_What you are asked to do_.
Below are the records. Restate word for word every line from the one that contains "- by repeat constructor." through the final line, both included.

Stored items:

════

Lemma complete_over x : conf_inv x -> CL_COMPLETE ∈ statuses (ctx x) -> is_over (ctx x) = true /\ starts (ctx x) <> [].
Proof.
  intros [I _ _ _ (n & Hn & Hst) _] Hc. rewrite Hst in Hc.
  assert (n <> 0%nat) as Hn0.
  { intros ->. destruct (starts (ctx x)); cbn in Hc; [by apply elem_of_nil in Hc|].
    apply list_elem_of_singleton in Hc. done. }
  destruct (is_over (ctx x)) eqn:Ho; [|lia]. split; [done|]. intros Hs.
  unfold is_over in Ho. apply andb_true_iff in Ho as [_ Hd]. pose proof (ci_done _ I) as Hk.
  rewrite Hd, Hs in Hk. pose proof volume_range_pos. cbn in Hk. lia.
Qed.
Lemma calm_stop x y : conf_inv x -> calm x -> CL_COMPLETE ∈ statuses (ctx x) -> ~ stepping x y.
Proof.
  intros Hx [_ _ Hover] Hc Hs. destruct (Hover Hc) as [Hp Hl].
  destruct (complete_over x Hx Hc) as [Ho _]. unfold is_over in Ho. apply andb_true_iff in Ho as [Ha _].
  apply bool_decide_eq_true in Ha. pose proof (cf_active x Hx) as A.
  destruct Hs as [c p b c' He|c p l h r cbs c' Hr Hb _ Hn|c p1 p2 l h b c' Hd|c p1 p2 l b c' He|c p1 p2 l];
    cbn [ctx pending launched] in *; [done| |by destruct p1..].
  assert (h ∈ m_activeruns c) as Hh by (apply A; left; by exists r). set_solver.
Qed.

Lemma started_not_complete c c' hs :
  groups_started c c' hs -> CL_COMPLETE ∈ statuses c' -> CL_COMPLETE ∈ statuses c.
Proof.
  intros G Hc. rewrite (gss_status _ _ _ G) in Hc. apply elem_of_app in Hc as [?|Hc]; [done|].
  assert (CL_COMPLETE ∈ [CL_RUNNING]) as Hr by (destruct (starts c); [destruct hs|]; set_solver).
  by apply list_elem_of_singleton in Hr.
Qed.
(** C10.  The handler calls [subprocess.run] once when the request is a
    [POST] whose path is exactly ["/wake"], with the arguments [pkill
    -USR1 touch-timeout], as its first effect: everything that goes to
    the client comes after it.  For any other request it does not call
    it. *)
Theorem signal_is_sent_once_for_post_wake :
  forall (self : Handler) (os : spawn_outcome),
    let tr := effects (handle_one_request WakeHandler os self) in
    if String.eqb (command self) "POST" && String.eqb (path self) "/wake"
    then spawned tr = [["pkill"; "-USR1"; "touch-timeout"]] /\
         exists rest,
           tr = SubprocessRun ["pkill"; "-USR1"; "touch-timeout"] :: rest /\
           spawned rest = [] /\
           response tr = response rest
    else spawned tr = [].
Proof.
  intros self os tr. subst tr. unfold effects. rewrite handle_one_request_run.
  destruct (String.eqb (command self) "POST"); cbn [andb].
  - destruct (String.eqb (path self) "/wake").
    + destruct os as [rc descr | str_e]; [ destruct (rc =? 0) | ];
        (split; [ reflexivity | eexists; repeat split ]).
    + reflexivity.
  - destruct (String.eqb (command self) "HEAD"); reflexivity.
Qed.
(** A block of bytes read into memory, seen as a command. *)
Definition cmd_of_bytes (addr : Z) (l : list Z) : command :=
  mk_cmd addr (base_of_bytes l) (drop sizeof_command_base l).

(** [n] bytes starting at a pointer whose object holds [l] from there on. *)
Definition read_bytes (n : Z) (l : list Z) : res (list Z) :=
  if n <=? Z.of_nat (length l) then Ok (take (Z.to_nat n) l)
  else Stop (Undefined "read past the end of an object").

(** [memcpy] to offset [dst] of the object [mem]; writing past its end is undefined. *)
Definition mem_copy (dst : Z) (data mem : list Z) : res (list Z) :=
  if dst + Z.of_nat (length data) <=? Z.of_nat (length mem)
  then Ok (pwrite (Z.to_nat dst) data mem)
  else Stop (Undefined "memcpy past the end of an object").

(** ** The vtable *)

(** Pointers returned by [get_buffer] and [get_data_region] are given as the bytes from the
    pointer to the end of the object it points into; [None] is NULL.  [transfer_command] gets
    the data region of the command in its source channel. *)
Record command_channel_vtable (C : Type) := {
  vt_buffer_size : C → Z → Z;
  vt_new_command : C → heap → Z → Z → res (command * C * heap);
  vt_attach_buffer : C → command → option (list Z) → Z → res (Z * command * C);
  vt_send_command : C → heap → command → res (C * heap);
  vt_transfer_command : C → heap → list Z → command → res (C * heap);
  vt_receive_command : C → heap → res (option command * C * heap);
  vt_get_buffer : C → command → Z → option (list Z);
  vt_get_data_region : C → command → list Z;
  vt_free_command : C → heap → command → res heap;
  vt_free : C → res C
}.
Arguments vt_buffer_size {C}.
Arguments vt_new_command {C}.
Arguments vt_attach_buffer {C}.
Arguments vt_send_command {C}.
Arguments vt_transfer_command {C}.
Arguments vt_receive_command {C}.
Arguments vt_get_buffer {C}.
Arguments vt_get_data_region {C}.
Arguments vt_free_command {C}.
Arguments vt_free {C}.
(** [connect] is tried until it succeeds, five times at most; [answers i] is the result of try
    [i].  Returns the last result and the number of failures. *)
Fixpoint conn_loop (tries_left : nat) (answers : nat → Z) (num_tries : nat) (ret : Z) : Z * nat :=
  match tries_left with
  | O => (ret, num_tries)
  | S tries_left =>
      let ret := answers num_tries in
      if ret <? 0 then conn_loop tries_left answers (S num_tries) ret else (ret, num_tries)
  end.

Definition conn_vm_socket (answers : nat → Z) : Z * nat := conn_loop 5 answers 0 0.

(** ** Netlink messages *)

Record sockaddr_nl := mk_sockaddr_nl { nl_family : Z; nl_pid : Z; nl_groups : Z }.

Definition AF_NETLINK : Z := 16.

Definition init_netlink_socket (socket_ret setsockopt_ret bind_ret pid : Z)
    : res (Z * sockaddr_nl * sockaddr_nl) :=
  if socket_ret <? 0 then Stop (Exited 0)
  else
    let src := mk_sockaddr_nl AF_NETLINK pid 0 in
    if negb (bind_ret =? 0) then Stop (Exited 0)
    else Ok (socket_ret, src, mk_sockaddr_nl AF_NETLINK 0 0).

(** [NLMSG_SPACE]: the 16 byte header and the payload, rounded up to 4 bytes. *)
Definition NLMSG_SPACE (size : Z) : Z := Z.land (u64 (size + 16 + 3)) (Z.lnot 3).

Record nlmsghdr := mk_nlmsghdr { nlmsg_len : Z; nlmsg_pid : Z; nlmsg_flags : Z }.

(** [struct msghdr] with its one [iovec]; blocks are named by their heap addresses. *)
Record msghdr := mk_msghdr {
  msg_name : sockaddr_nl;
  msg_iov : Z;
  iov_base : Z;
  iov_len : Z
}.

Definition init_netlink_msg (dst : sockaddr_nl) (size pid : Z) (h : heap)
    : nlmsghdr * msghdr * heap :=
  let '(nlh, h) := malloc h in
  let '(iov, h) := malloc h in
  let hdr := mk_nlmsghdr (u32 (NLMSG_SPACE size)) pid 0 in
  (hdr, mk_msghdr dst iov nlh (nlmsg_len hdr), h).

Definition free_netlink_msg (msg_addr : Z) (msg : msghdr) (h : heap) : res heap :=
  h ← c_free (iov_base msg) h;
  h ← c_free (msg_iov msg) h;
  c_free msg_addr h.

(** ** Lemmas *)

Lemma conn_loop_spec tl answers : ∀ i ret,
  let '(r, n) := conn_loop tl answers i ret in
  (i ≤ n ≤ i + tl)%nat ∧ (∀ j, (i ≤ j < n)%nat → answers j < 0) ∧
  ((n < i + tl)%nat → r = answers n ∧ 0 ≤ r) ∧
  (n = i + tl → r = if decide (tl = 0) then ret else answers (n - 1))%nat.
Proof.
  induction tl as [|tl IH]; intros i ret; cbn [conn_loop].
  { split_and!; try lia. intros _. by rewrite decide_True. }
  destruct (Z.ltb_spec (answers i) 0) as [Hn|Hn].
  - specialize (IH (S i) (answers i)). destruct (conn_loop tl answers (S i) (answers i)) as [r n].
    destruct IH as (H1 & H2 & H3 & H4). split_and!; [lia|lia| | |].
    + intros j Hj. destruct (decide (j = i)) as [->|]; [done|]. apply H2. lia.
    + intros Hlt. apply H3. lia.
    + intros He. rewrite decide_False by lia. rewrite H4 by lia.
      destruct (decide (tl = 0%nat)) as [->|]; [|done]. f_equal. lia.
  - split_and!; [lia|lia|lia| |lia]. intros _. done.
Qed.

Lemma string_lt_cap s cap : (String.length s < cap)%nat → (String.length s <? cap)%nat = true.
Proof. intros. by apply Nat.ltb_lt. Qed.

Lemma atoi_to_string n : 0 ≤ n < 2 ^ 31 → atoi (to_string n) = Ok n.
Proof.
  intros Hn. unfold atoi. rewrite strtol_to_string' by lia.
  by rewrite (proj2 (Z.leb_le _ _)), (proj2 (Z.ltb_lt _ _)) by lia.
Qed.

(** ** Properties *)

(** Sending terminates and is complete for every behaviour of the kernel: after at most [size]
    calls of [send], either all the bytes of the buffer are on the wire, in order, or the process
    has exited; no other outcome exists. *)
Theorem send_socket_total `{SocketKernel} (buf : list Z) (size : Z) (s : sock) :
  0 < size ≤ Z.of_nat (length buf) →
  (∃ ret s', send_socket buf size s = Ok (ret, s') ∧
     s_out s' = s_out s ++ take (Z.to_nat size) buf ∧ s_in s' = s_in s) ∨
  (send_socket buf size s = Stop (Exited 0) ∧ ∃ i, k_send i ≤ 0).
Proof.
  intros Hs. unfold send_socket. rewrite (proj2 (Z.ltb_lt _ _)) by lia. cbn [c_assert mbind res_bind].
  destruct (send_loop_spec (Z.to_nat size) buf size (-1) s) as
    [(ret & s' & -> & H1 & H2 & _)|[-> Hk]]; [lia|lia| |].
  - left. by exists ret, s'.
  - by right.
Qed.

Definition sample_kernel (n : Z) : SocketKernel := {| k_send _ := n; k_recv _ := n |}.
Definition empty_sock : sock := mk_sock [] [] false 0 0.

Lemma send_socket_total_witness :
  (∃ ret s', @send_socket (sample_kernel 2) [1; 2; 3; 4; 5] 5 empty_sock = Ok (ret, s') ∧
     s_out s' = [] ++ [1; 2; 3; 4; 5] ∧ s_in s' = []) ∨
  (@send_socket (sample_kernel 2) [1; 2; 3; 4; 5] 5 empty_sock = Stop (Exited 0) ∧ ∃ i : nat, 2 ≤ 0).
Proof.
  apply (@send_socket_total (sample_kernel 2) [1; 2; 3; 4; 5] 5 empty_sock). cbn. lia.
Defined.
(* ===== verification/LogChannel.v ===== *)
(** * The record/replay log channel (common/cmd_channel_record.c)

    The log is a file: a byte sequence with a file position.  A record is a
    [struct record_command_metadata] (16 bytes) followed by the command struct and its data
    region.  [disk_ok = false] makes every [write] fail with -1, [fd_open = false] stands for a
    closed or never opened descriptor. *)

From S2P Require Import Prelude Channel.
Local Open Scope Z_scope.

(** ** The file *)

Record command_channel_log := mk_log {
  content : list Z;
  fpos : nat;
  read_offset : Z;
  fd_open : bool;
  disk_ok : bool
}.

Definition EXIT_FAILURE : Z := 1.
Definition sizeof_metadata : Z := 16.

Definition lseek_set (off : Z) (c : command_channel_log) : Z * command_channel_log :=
  if off <? 0 then (-1, c)
  else (off, mk_log (content c) (Z.to_nat off) (read_offset c) (fd_open c) (disk_ok c)).

Definition lseek_end (c : command_channel_log) : Z * command_channel_log :=
  (Z.of_nat (length (content c)),
   mk_log (content c) (length (content c)) (read_offset c) (fd_open c) (disk_ok c)).

(** [write], followed by the check that ends the process when it returns -1. *)
Definition write_or_exit (data : list Z) (c : command_channel_log)
    : res command_channel_log :=
  if fd_open c && disk_ok c
  then Ok (mk_log (pwrite (fpos c) data (content c)) (fpos c + length data)
             (read_offset c) (fd_open c) (disk_ok c))
  else Stop (Exited EXIT_FAILURE).

Definition read_fd (n : nat) (c : command_channel_log) : list Z * command_channel_log :=
  let data := if fd_open c then slice (fpos c) n (content c) else [] in
  (data, mk_log (content c) (fpos c + length data) (read_offset c) (fd_open c) (disk_ok c)).

Definition set_read_offset (off : Z) (c : command_channel_log) : command_channel_log :=
  mk_log (content c) (fpos c) off (fd_open c) (disk_ok c).

(** [struct record_command_metadata]: a [size_t], a [uint32_t] and four bytes of padding. *)
Definition metadata_bytes (size flags : Z) : list Z :=
  le_bytes 8 size ++ le_bytes 4 flags ++ replicate 4 0.

(** [struct command_private] lives in the first two words of [reserved_area]. *)
Definition command_start_offset (b : command_base) : Z := signed 64 (get_reserved 0 b).
Definition current_buffer_offset (b : command_base) : Z := signed 64 (get_reserved 1 b).

(** ** Recording *)

Definition command_channel_log_buffer_size (c : command_channel_log) (size : Z) : Z := size.

Definition command_channel_log_new_command (c : command_channel_log) (h : heap)
    (command_struct_size data_region_size : Z)
    : res (command * command_channel_log * heap) :=
  let '(pos, c) := lseek_end c in
  c ← write_or_exit (metadata_bytes (u64 (command_struct_size + data_region_size)) 0) c;
  let '(addr, h) := malloc h in
  if command_struct_size <? Z.of_nat sizeof_command_base
  then Stop (Undefined "command smaller than struct command_base")
  else
    let start := pos + sizeof_metadata in
    let base := mk_base 0 0 0 0 0 0 0 command_struct_size command_struct_size data_region_size
                  [start; u64 (start + command_struct_size); 0; 0; 0; 0; 0; 0] in
    Ok (mk_cmd addr base (replicate (Z.to_nat command_struct_size - sizeof_command_base) 0),
        c, h).

Definition command_channel_log_attach_buffer (c : command_channel_log) (cmd : command)
    (buffer : option (list Z)) (size : Z) : res (Z * command * command_channel_log) :=
  let '(pos, c) := lseek_set (current_buffer_offset (cmd_base cmd)) c in
  _ ← c_assert (pos =? current_buffer_offset (cmd_base cmd))
        "pos == priv->current_buffer_offset";
  match buffer with
  | None => Stop (Exited EXIT_FAILURE)
  | Some data =>
      bytes ← read_bytes size data;
      c ← write_or_exit bytes c;
      Ok (pos - command_start_offset (cmd_base cmd), cmd, c)
  end.

Definition command_channel_log_send_command (c : command_channel_log) (h : heap)
    (cmd : command) : res (command_channel_log * heap) :=
  let '(pos, c) := lseek_set (command_start_offset (cmd_base cmd)) c in
  _ ← c_assert (pos =? command_start_offset (cmd_base cmd)) "pos == priv->command_start_offset";
  bytes ← read_bytes (command_size (cmd_base cmd)) (cmd_bytes cmd);
  c ← write_or_exit bytes c;
  h ← c_free (cmd_addr cmd) h;
  Ok (c, h).
Lemma socket_send_receive_roundtrip_witness :
  let bufs := [[21; 22]; [23; 24; 25]] in
  ∃ cmd h1, @command_channel_socket_new_command zero_uninit sample_socket heap_empty 140 5 =
      Ok (cmd, sample_socket, h1) ∧
    (reserved_area sample_sock_base = reserved_area (cmd_base cmd) →
     ∃ ids cmd' g' h' rcvd r' hw' cur,
       sock_attach_all sample_socket (mk_cmd (cmd_addr cmd) sample_sock_base
         ([4; 6; 0; 0] ++ @uninit zero_uninit (cmd_addr cmd) 5)) bufs = Ok (ids, cmd', sample_socket) ∧
       @command_channel_socket_send_command (sample_kernel 3) sample_socket h1 cmd' = Ok (g', h') ∧
       live h' = live heap_empty ∧
       @command_channel_socket_receive_command (sample_kernel 50) (peer_of g' 1 4000) heap_empty =
         Ok (Some rcvd, r', hw') ∧
       cmd_rest rcvd = [4; 6; 0; 0] ++ mjoin bufs ∧
       cmd_base rcvd = set_command_type NW_NEW_INVOCATION (set_reserved 2 cur sample_sock_base) ∧
       command_channel_socket_get_data_region r' rcvd = mjoin bufs ∧
       ∀ i id d, ids !! i = Some id → bufs !! i = Some d →
         ∃ tail, command_channel_socket_get_buffer r' rcvd id = Some (d ++ tail)).
Proof.
  intros bufs. apply (socket_send_receive_roundtrip (sample_kernel 3) (sample_kernel 50) zero_uninit
    sample_socket heap_empty heap_empty 140 bufs sample_sock_base [4; 6; 0; 0] 1 4000).
  - intros i. cbn. lia.
  - intros i. cbn. lia.
  - reflexivity.
  - intros a Ha. cbn in Ha. set_solver.
  - by vm_compute.
  - by vm_compute.
  - by repeat constructor.
  - unfold base_wf, sample_sock_base, in_range, in_srange; cbn. split_and!; try lia.
    repeat constructor; unfold in_range; lia.
  - reflexivity.
  - reflexivity.
  - reflexivity.
Defined.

════

_Response to the exercise_.
  - by repeat constructor.
  - unfold base_wf, sample_sock_base, in_range, in_srange; cbn. split_and!; try lia.
    repeat constructor; unfold in_range; lia.
  - reflexivity.
  - reflexivity.
  - reflexivity.
Defined.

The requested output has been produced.